2. This summer I started looking at horses. I started with Craigslist. There are suprisingly good quality beginner horses on there for stunningly low prices. Then one day, I fell in love with a beautiful black Morgan gelding. Fast forward a month or so, and he was mine. A lot of owners who are committed to selling their horse will let you make a deposit. I did. I payed half his price + the trailoring fee to bring him down. That was $350, which is about a month of pay at minimum wage.
3. After I found one I liked, I started saving. Almost all of my money went into the bank. Most of this I planned to use for vet bills. I bought used tack. Used tack is your friend!
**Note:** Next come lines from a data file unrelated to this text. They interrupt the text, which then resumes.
(* ===== verification/Base64.v ===== *)
(** * Base64

    [Buffer.from(s, "base64")] and [buffer.toString("base64")] as
    attachments.ts and relayProxy.ts use them; a buffer is a string of bytes. *)

From Stdlib Require Import Ascii.
From S2P Require Import Prelude JsValue.

Local Open Scope Z_scope.

Definition byte_of (c : ascii) : Z := Z.of_nat (code c).
Definition of_byte (z : Z) : ascii := ascii_of_nat (Z.to_nat z).

(** ** The alphabet *)

Definition b64_char (d : Z) : ascii :=
  if d <? 26 then of_byte (65 + d)
  else if d <? 52 then of_byte (97 + (d - 26))
  else if d <? 62 then of_byte (48 + (d - 52))
  else if d =? 62 then "+"%char else "/"%char.

Definition b64_digit (c : ascii) : option Z :=
  let n := byte_of c in
  if (65 <=? n) && (n <=? 90) then Some (n - 65)
  else if (97 <=? n) && (n <=? 122) then Some (n - 97 + 26)
  else if (48 <=? n) && (n <=? 57) then Some (n - 48 + 52)
  else if Ascii.eqb c "+"%char then Some 62
  else if Ascii.eqb c "/"%char then Some 63 else None.

Definition is_b64 (c : ascii) : bool := match b64_digit c with Some _ => true | None => false end.

(** [/^[A-Za-z0-9+/]*={0,2}$/.test(s)] *)
Definition drop_pad (s : string) : string :=
  match s with
  | String "=" (String "=" r) => r
  | String "=" r => r
  | _ => s
  end.
Definition valid_base64 (s : string) : bool := sforall is_b64 (drop_pad (srev s)).

(** ** Encoding *)

Definition char4 (n : Z) (rest : string) : string :=
  String (b64_char (n / 262144)) (String (b64_char ((n / 4096) mod 64))
    (String (b64_char ((n / 64) mod 64)) (String (b64_char (n mod 64)) rest))).

Fixpoint encode64 (s : string) : string :=
  match s with
  | "" => ""
  | String a "" =>
      let n := byte_of a * 16 in
      String (b64_char (n / 64)) (String (b64_char (n mod 64)) "==")
  | String a (String b "") =>
      let n := byte_of a * 1024 + byte_of b * 4 in
      String (b64_char (n / 4096)) (String (b64_char ((n / 64) mod 64)) (String (b64_char (n mod 64)) "="))
  | String a (String b (String c r)) =>
      char4 (byte_of a * 65536 + byte_of b * 256 + byte_of c) (encode64 r)
  end.

(** ** Decoding *)

(** The digits up to the first character that is none. *)
Fixpoint digits (s : string) : list Z :=
  match s with
  | "" => []
  | String c s' => match b64_digit c with Some d => d :: digits s' | None => [] end
  end.

Fixpoint bytes_of (l : list Z) : string :=
  match l with
  | d1 :: d2 :: d3 :: d4 :: r =>
      let n := d1 * 262144 + d2 * 4096 + d3 * 64 + d4 in
      String (of_byte (n / 65536)) (String (of_byte ((n / 256) mod 256)) (String (of_byte (n mod 256)) (bytes_of r)))
  | [d1; d2; d3] =>
      let n := d1 * 4096 + d2 * 64 + d3 in
      String (of_byte (n / 1024)) (String (of_byte ((n / 4) mod 256)) "")
  | [d1; d2] => String (of_byte ((d1 * 64 + d2) / 16)) ""
  | _ => ""
  end.

Definition decode64 (s : string) : string := bytes_of (digits s).

(** ** Round trip *)

Lemma byte_range c : 0 <= byte_of c < 256.
Proof. unfold byte_of, code. pose proof (nat_ascii_bounded c). lia. Qed.

Lemma of_byte_of c : of_byte (byte_of c) = c.
Proof. unfold of_byte, byte_of, code. by rewrite Nat2Z.id, ascii_nat_embedding. Qed.

Lemma digit_char d : 0 <= d < 64 -> b64_digit (b64_char d) = Some d.
Proof.
  intros H.
  assert (forallb (fun n => match b64_digit (b64_char (Z.of_nat n)) with
                            | Some x => x =? Z.of_nat n | None => false end) (seq 0 64) = true) as Ha
    by reflexivity.
  rewrite forallb_forall in Ha. specialize (Ha (Z.to_nat d)).
  rewrite Z2Nat.id in Ha by lia. specialize (Ha ltac:(apply in_seq; lia)).
  destruct (b64_digit (b64_char d)) as [x|]; [|done]. apply Z.eqb_eq in Ha. by subst.
Qed.

Lemma digits_char d s : 0 <= d < 64 -> digits (String (b64_char d) s) = d :: digits s.
Proof. intros H. cbn [digits]. by rewrite digit_char. Qed.

Lemma three_bytes (P : string -> Prop) :
  P "" -> (forall a, P (String a "")) -> (forall a b, P (String a (String b ""))) ->
  (forall a b c s, P s -> P (String a (String b (String c s)))) -> forall s, P s.
Proof.
  intros H0 H1 H2 H3. fix IH 1. intros [|a [|b [|c s]]]; [done|apply H1|apply H2|apply H3, IH].
Qed.

(** [lia] with division and remainder. *)
Ltac dlia := Z.div_mod_to_equations; lia.

Ltac byte_cases :=
  repeat match goal with |- context [byte_of ?c] =>
    lazymatch goal with H : 0 <= byte_of c < 256 |- _ => fail | _ => pose proof (byte_range c) end end.

Ltac by_byte := etrans; [|apply of_byte_of]; f_equal; dlia.

Lemma decode_encode s : decode64 (encode64 s) = s.
Proof.
  unfold decode64. induction s as [|a|a b|a b c s IH] using three_bytes.
  - done.
  - cbn [encode64]. byte_cases. rewrite !digits_char by dlia. change (digits "==") with (@nil Z). cbn [bytes_of].
    f_equal. by_byte.
  - cbn [encode64]. byte_cases. rewrite !digits_char by dlia. change (digits "=") with (@nil Z). cbn [bytes_of].
    f_equal; [by_byte|f_equal; by_byte].
  - cbn [encode64]. unfold char4. byte_cases. rewrite !digits_char by dlia. cbn [bytes_of]. rewrite IH.
    f_equal; [by_byte|f_equal; [by_byte|f_equal; by_byte]].
Qed.

(** ** What is encoded passes the checks on the other side *)

Lemma srev_onto_sapp a b acc : srev_onto (a ^^ b) acc = srev_onto b (srev_onto a acc).
Proof. revert acc. induction a as [|c a IH]; intros acc; simpl; [done|]. apply IH. Qed.

Lemma is_b64_char d : 0 <= d < 64 -> is_b64 (b64_char d) = true.
Proof. intros H. unfold is_b64. by rewrite digit_char. Qed.

(** The encoding is a text of digits followed by its padding. *)
Lemma encode_shape s :
  exists body pad, encode64 s = body ^^ pad /\ sforall is_b64 body = true /\
    (pad = "" \/ pad = "=" \/ pad = "==") /\ (slen (encode64 s) mod 4 = 0)%nat /\
    (slen (encode64 s) = 4 * ((slen s + 2) / 3))%nat.
Proof.
  induction s as [|a|a b|a b c s (body & pad & E & Hb & Hp & Hm & Hl)] using three_bytes.
  - exists "", "". auto.
  - pose proof (byte_range a). eexists (String _ (String _ "")), "==". split; [reflexivity|].
    split; [|by auto]. cbn [sforall]. rewrite !is_b64_char by dlia. done.
  - pose proof (byte_range a). pose proof (byte_range b). eexists (String _ (String _ (String _ ""))), "=".
    split; [reflexivity|]. split; [|by auto]. cbn [sforall]. rewrite !is_b64_char by dlia. done.
  - pose proof (byte_range a). pose proof (byte_range b). pose proof (byte_range c).
    cbn [encode64]. unfold char4. rewrite E.
    eexists (String _ (String _ (String _ (String _ body)))), pad. split; [reflexivity|].
    rewrite E in Hm, Hl. unfold slen in *. split; [|split; [done|]].
    + cbn [sforall]. rewrite !is_b64_char by dlia. done.
    + cbn [String.length]. rewrite Hl.
      replace (S (S (S (String.length s))) + 2)%nat with (String.length s + 2 + 1 * 3)%nat by lia.
      rewrite Nat.div_add by lia. split; [|lia].
      replace (S (S (S (S (4 * ((String.length s + 2) / 3))))))%nat with (0 + ((String.length s + 2) / 3 + 1) * 4)%nat by lia.
      by rewrite Nat.Div0.mod_add.
Qed.

Lemma drop_pad_digits s : sforall is_b64 s = true -> drop_pad s = s.
Proof.
  destruct s as [|c s]; [done|]. cbn [sforall]. intros [Hc _]%andb_true_iff.
  destruct (Ascii.eqb_spec c "="%char) as [->|Hn]; [done|].
  unfold drop_pad. destruct c as [[] [] [] [] [] [] [] []]; try done.
Qed.

Lemma encode_valid s : valid_base64 (encode64 s) = true.
Proof.
  destruct (encode_shape s) as (body & pad & -> & Hb & Hp & _). unfold valid_base64, srev.
  rewrite srev_onto_sapp.
  assert (sforall is_b64 (srev_onto body "") = true) as Hr by (by rewrite srev_onto_sforall, Hb).
  destruct Hp as [->|[->| ->]]; cbn [srev_onto].
  - by rewrite drop_pad_digits.
  - set (r := srev_onto body "") in *. cbn [drop_pad]. destruct r as [|c r]; [done|].
    cbn [sforall] in Hr. pose proof Hr as [Hc _]%andb_true_iff.
    destruct (Ascii.eqb_spec c "="%char) as [->|Hn]; [done|].
    by destruct c as [[] [] [] [] [] [] [] []].
  - done.
Qed.

Lemma four_digits (P : list Z -> Prop) :
  P [] -> (forall a, P [a]) -> (forall a b, P [a; b]) -> (forall a b c, P [a; b; c]) ->
  (forall a b c d l, P l -> P (a :: b :: c :: d :: l)) -> forall l, P l.
Proof.
  intros H0 H1 H2 H3 H4. fix IH 1. intros [|a [|b [|c [|d l]]]]; [done|apply H1|apply H2|apply H3|apply H4, IH].
Qed.

Lemma decode_length s : (4 * slen (decode64 s) <= 3 * slen s)%nat.
Proof.
  assert (length (digits s) <= slen s)%nat as Hd.
  { unfold slen. induction s as [|c s IH]; simpl; [done|]. destruct (b64_digit c); simpl; lia. }
  unfold decode64. enough (4 * slen (bytes_of (digits s)) <= 3 * length (digits s))%nat by lia. clear Hd.
  unfold slen. induction (digits s) as [|a|a b|a b c|a b c d l IH] using four_digits; cbn [bytes_of String.length length];
    lia.
Qed.

(** whatever bytes the gateway encodes, the text is well-formed base64 of
    a length divisible by four, four characters for every three bytes begun,
    so that it passes the checks on uploads and proxied bodies; decoding gives
    the bytes back; and decoding never yields more than three bytes for four
    characters. *)
Theorem base64_roundtrip s :
  decode64 (encode64 s) = s /\ valid_base64 (encode64 s) = true /\
  (slen (encode64 s) mod 4 = 0)%nat /\ (slen (encode64 s) = 4 * ((slen s + 2) / 3))%nat /\
  (4 * slen (decode64 s) <= 3 * slen s)%nat.
Proof.
  destruct (encode_shape s) as (_ & _ & _ & _ & _ & Hm & Hl).
  split; [apply decode_encode|]. split; [apply encode_valid|]. split; [done|]. split; [done|apply decode_length].
Qed.
Definition demo_proxied : val :=
  VObj [("type", VStr "proxy-request"); ("requestId", VStr "p1"); ("method", VStr "POST");
        ("path", VStr "/sessions"); ("headers", VObj [("Authorization", VStr "Bearer forged")]);
        ("bodyBase64", VStr "e30=")].

Definition demo_fetch (q : http_request) : http_response + string :=
  inl {| h_status := 200; h_headers := [("connection", "close"); ("x-a", "b")];
         h_body := Some (["ok"], StreamDone) |}.

Lemma proxy_contract_witness :
  let run := proxyLocalRequest demo_headers (fun _ => true) demo_fetch "http://127.0.0.1:8787" "t" demo_proxied in
  (exists req, x_request run = Some req /\ mget "authorization" (q_headers req) = Some "Bearer t" /\
     q_body req = Some "{}") /\
  x_sent run = [proxy_response (VStr "p1") 200 [("x-a", "b")] "ok"].
Proof.
  intros run.
  pose proof (proxy_contract demo_headers (fun _ => true) demo_fetch "http://127.0.0.1:8787" "t"
    (fun v h H => proj1 (demo_headers_ok v h H)) (fun v h H => proj2 (demo_headers_ok v h H))
    demo_proxied eq_refl) as (_ & H & _).
  assert (is_Some (x_request run)) as [req Hr] by (vm_compute; eauto).
  destruct (H req Hr) as (_ & _ & Ha & _). split; [|vm_compute; reflexivity].
  exists req. split; [done|]. split; [exact Ha|]. vm_compute in Hr. by injection Hr as <-.
Defined.
(* ===== verification/RelayClient.v ===== *)
(** * The relay client

    server/src/relayClient.ts, class [RelayClient]: the device's connection to
    the cloud relay as a state machine. Each [await] of the source ends a step;
    an event of the environment (a network answer, a socket event, a timer, a
    call from the gateway) starts the next one. A step is [None] when a handler
    throws where nothing catches it, which ends the process.

    Sockets are numbered in order of creation; their ready state, the answers
    of the network and of the disk are the environment's. *)

From S2P Require Import Prelude JsValue JsDate Json GatewayStore Base64 Relay.

Local Open Scope Z_scope.

(** ** Data *)

Record PersistedRelayIdentity := {
  d_deviceId : option string; d_deviceToken : option string; d_deviceSecret : option string
}.

Definition only_id (deviceId : option string) : PersistedRelayIdentity :=
  {| d_deviceId := deviceId; d_deviceToken := None; d_deviceSecret := None |}.

Record relay_config := {
  cfg_relayUrl : string; cfg_https : bool; cfg_production : bool;
  cfg_accountToken : string; cfg_accountUsername : string; cfg_accountPassword : string;
  cfg_serverToken : string; cfg_deviceName : string; cfg_publicOrigin : string;
  cfg_fallbackId : string; cfg_localOrigin : string; cfg_gatewayAuthToken : string
}.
I bought my saddles for $100 and $120. Both came with headstalls, etc.
4. So now I merely needed somewhere to keep him. If you have friends with horses, talk to them first before looking at boarding stables. They may be your cheaper option. I currently board my boy at my boyfriend's house with his sister's mare. I pay only the cost of hay per month, about $75, but I also have to feed once a day, water horses twice a week, break ice, etc. etc.
5. The hard part is going to be when you think about vet costs. An emergency could happen and the bill could end up being $3000 or more. You have to KNOW how you're going to pay those bills. Are you prepared to sell your horse if you have no other way out?
Just like you are doing, I gave up everything to get my horse. It gets alot easier once the costs of the horse and tack are out of the way. Then you just have little things like board, trimming, and worming to worry about. Also, regular checkups and teeth floating every now and again. The advice I have for you is this: There is always a way if you are willing to go the distance.